Es pequeño, recóndito, recoleto, íntimo y umbroso; aprovecha
el espacio. No envidia a los Cármenes
granadinos ni a los patios de Córdoba. Todo es exuberancia y color. Se adentra por los ojos y es una llamada para
los sentidos que, a finales de abril, tienen tantos reclamos que no saben a
dónde acudir.
Me dice - mi amigo - que tengo que ir a ver sus “azucenas”. Voy. Mi
amigo tiene unas macetas de azucenas que aún no han florecido. Los brotes piden
‘sólo’ unos días de paciencia y, entonces serán olor y pureza; llamada y esencia;
mayo que se sale a la calle y revienta de perfume.

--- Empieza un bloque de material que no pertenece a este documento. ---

(** Destroying an open-ended child notifies the parent, once, with an event
    after which every write granted by the child is over. *)
Theorem child_notifies_parent `{RealmEvents} {V : Type} (fired : Event -> Prop)
    (Hm : Moment fired) (deferred : bool) (s c p c' : Store) (rt rt1 rt2 : RT (V := V))
    (ops : list StoreOp) (gs : list Grant)
    (Hchild : Store_child s rt = (c, p, rt1)) (Hrun : store_run c rt1 ops = (gs, c', rt2))
    (Hcausal : Forall (causal fired OnEffects) gs) :
  exists e, triggered (Store_dtor deferred c' rt2) = triggered rt2 ++ [(next_user rt, e)] /\
    (forall g, g ∈ gs -> g_write g = true -> fired e -> fired (effects (g_end g))) /\
    (fired (rw_event p) <-> fired (user_event (next_user rt)) /\ fired (rw_event s)).
Proof.
  injection Hchild as <- <- <-.
  assert (Hpar : parent_notification_event c' = Some (next_user rt)).
  { revert Hrun. generalize (mkRuntime (S (next_user rt)) (triggered rt) (released rt)
      (deleted rt) (pending_ops rt)) as rt0.
    assert (forall ops gs x rt0, store_run x rt0 ops = (gs, c', rt2) ->
              parent_notification_event c' = parent_notification_event x) as Hx.
    { clear. induction ops as [|op ops IH]; intros gs x rt0 Hr; cbn in Hr.
      - by injection Hr as _ <- _.
      - destruct (store_step x rt0 op) as [[g x1] rt1] eqn:Hs.
        destruct (store_run x1 rt1 ops) as [[gs1 x2] rt3] eqn:Hr1.
        injection Hr as _ -> ->. rewrite (IH _ _ _ Hr1).
        by destruct op; cbn in Hs; injection Hs as _ <- _. }
    intros rt0 Hr. by rewrite (Hx _ _ _ _ Hr). }
  exists (rw_event c'). unfold Store_dtor. rewrite Hpar. split_and!.
  - unfold rw_event, rw_at.
    destruct (store_value c'), (child_rw_event c'); cbn; try done;
      destruct (deferred && _ && _); done.
  - destruct (store_run_ordered fired OnEffects ops [] _ _ _ _ _ Hrun) as [[Hw _] _]; [|done|].
    { split; intros g Hg; set_solver. }
    done.
  - apply fired_ready_after. done.
Qed.

Lemma child_notifies_parent_witness :
  let fired := fun e : Event => fires (fun _ => true) (fun _ => false) e = true in
  let '(c, p, rt1) := Store_child (Store_Create tt) initial_runtime in
  let '(gs, c', rt2) := store_run c rt1 [OpChild (op 7) (op 7)] in
  exists e, triggered (Store_dtor false c' rt2) = [(0%nat, e)] /\
    forall g, g ∈ gs -> g_write g = true -> fired e -> fired (effects (g_end g)).
Proof.
  intros fired. cbn [Store_child store_run].
  destruct (child_notifies_parent fired _ false (Store_Create tt) _ _ _ initial_runtime _ _
    [OpChild (op 7) (op 7)] _ eq_refl eq_refl) as (e & Ht & Hw & _).
  - repeat constructor.
  - exists e. split; [exact Ht|exact Hw].
Defined.

(** The notification of an open-ended child covers its writes only.  A child
    that was granted while a reader was active, and destroyed unused, notifies
    its parent at once, so the next child may start while the reader is still
    active, at a moment that is possible in the execution. *)
Theorem open_child_drops_readers :
  let s0 := Store_Create tt in
  let '(_, s1) := Store_view_until (op 0) (op 0) s0 in       (* a reader until op 0 *)
  let '(c, s2, rt1) := Store_child s1 initial_runtime in     (* an open-ended child *)
  let rt2 := Store_dtor false c rt1 in                       (* destroyed unused *)
  let '(w, _) := Store_child_until (op 1) (op 1) s2 in       (* a writer *)
  exists fired, Moment fired /\ possible fired (triggered rt2) /\
    fired (Store_Precondition w) /\ ~ fired (op 0).
Proof.
  cbn. exists (fun e : @Event example_events => fires (fun _ => false) (fun u => bool_decide (u = 0%nat)) e = true).
  split; [apply fires_moment|]. split; [|done].
  intros u Hu. exists NO_EVENT. cbn in Hu. apply bool_decide_eq_true in Hu as ->.
  split; [by apply list_elem_of_singleton|done].
Qed.

(** The WAR event of a future does not cover its precondition: once a view
    of it was destroyed unused, the future's precondition may have triggered
    although the operation that produces the value has not. *)
Theorem future_war_is_not_stronger :
  let f0 := Future_new (op 0) (VOptional (V := unit) 0) in
  let '(v, f1, rt1) := Future_view f0 initial_runtime in
  let rt2 := View_dtor v rt1 in
  exists fired, Moment fired /\ possible fired (triggered rt2) /\
    fired (Future_Precondition f1) /\ ~ fired (op 0).
Proof.
  cbn. exists (fun e : @Event example_events => fires (fun _ => false) (fun u => bool_decide (u = 0%nat)) e = true).
  split; [apply fires_moment|]. split; [|done].
  intros u Hu. exists NO_EVENT. cbn in Hu. apply bool_decide_eq_true in Hu as ->.
  split; [by apply list_elem_of_singleton|done].
Qed.

(** Moves lose obligations.  A view that is moved forgets its subviews, so
    it releases its store while a subview is open; and assigning to an
    open-ended child drops its notification, so its parent waits for an event
    that nobody triggers. *)
Theorem moves_lose_obligations :
  (let '(v, s, rt) := Store_view (Store_Create tt) initial_runtime in
   let '(_, v1, rt1) := View_view v rt in                    (* an open subview *)
   let '(v2, v1') := View_move v1 in
   triggered (View_dtor v2 (View_dtor v1' rt1)) = [(0%nat, NO_EVENT)]) /\
  (let '(c, p, rt) := Store_child (Store_Create tt) initial_runtime in
   let '(c', other) := Store_assign c (Store_Create tt) in
   triggered (Store_dtor false other (Store_dtor false c' rt)) = [] /\
   rw_event p = user_event 0).
Proof. done. Qed.

(** A store that was waited for does not delete its instances: [Wait] resets
    the preconditions, and [~Store] only deletes when it has one. *)
Theorem waited_store_keeps_instances (v : nat) (e : Event) :
  let s := Store_DeferredCreate e v in
  deleted (Store_dtor true s initial_runtime) = [(VShared v, e)] /\
  deleted (Store_dtor true (Store_Wait s).2 initial_runtime) = [] /\
  released (Store_dtor true (Store_Wait s).2 initial_runtime) = [].
Proof. done. Qed.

Pero lo que mi amigo tiene preciosas son las macetas de
amaryllis… rojas de terciopelo. Como campanas que llaman, desde la lejanía, a
la sensibilidad; como campanas que tocan a rebato en el fuego del amor perdido en cualquier
esquina; como campanas que orientan a las abejas que cruzan los cielos azules y
limpios.
No piden, todavía, los racimos de la parra, (porque el patio
se sombrea con una parra) altar de procesión de Corpus Christi. Apuntan con
uvas prietas y diminutas por entre los pámpanos tiernos y se dejan ver como la
niña que se hermosea cuando la edad pide a gritos que la miren. Son uvas que,
mañana, con el sol de primavera, se acopiarán de néctar, tanto, que será Sangre
de Cristo.
Tiene el patio de mi amigo rosales blancos y amarillos, y
parterres con pensamientos, y hortensias, y gitanillas y, un limonero, como el
que florecía en el patio sevillano que marcó los recuerdos de don Antonio
Machado y, paz, mucha paz…
Los nietos de mi amigo juegan, ajenos a todo, en el patio de
su abuelo. Algún día podrán escribir, también, y contarán como, al caer la
tarde, unos microfiltros dejaban que bajase una nube de vapor de agua… y todo el patio era algo de ensueño.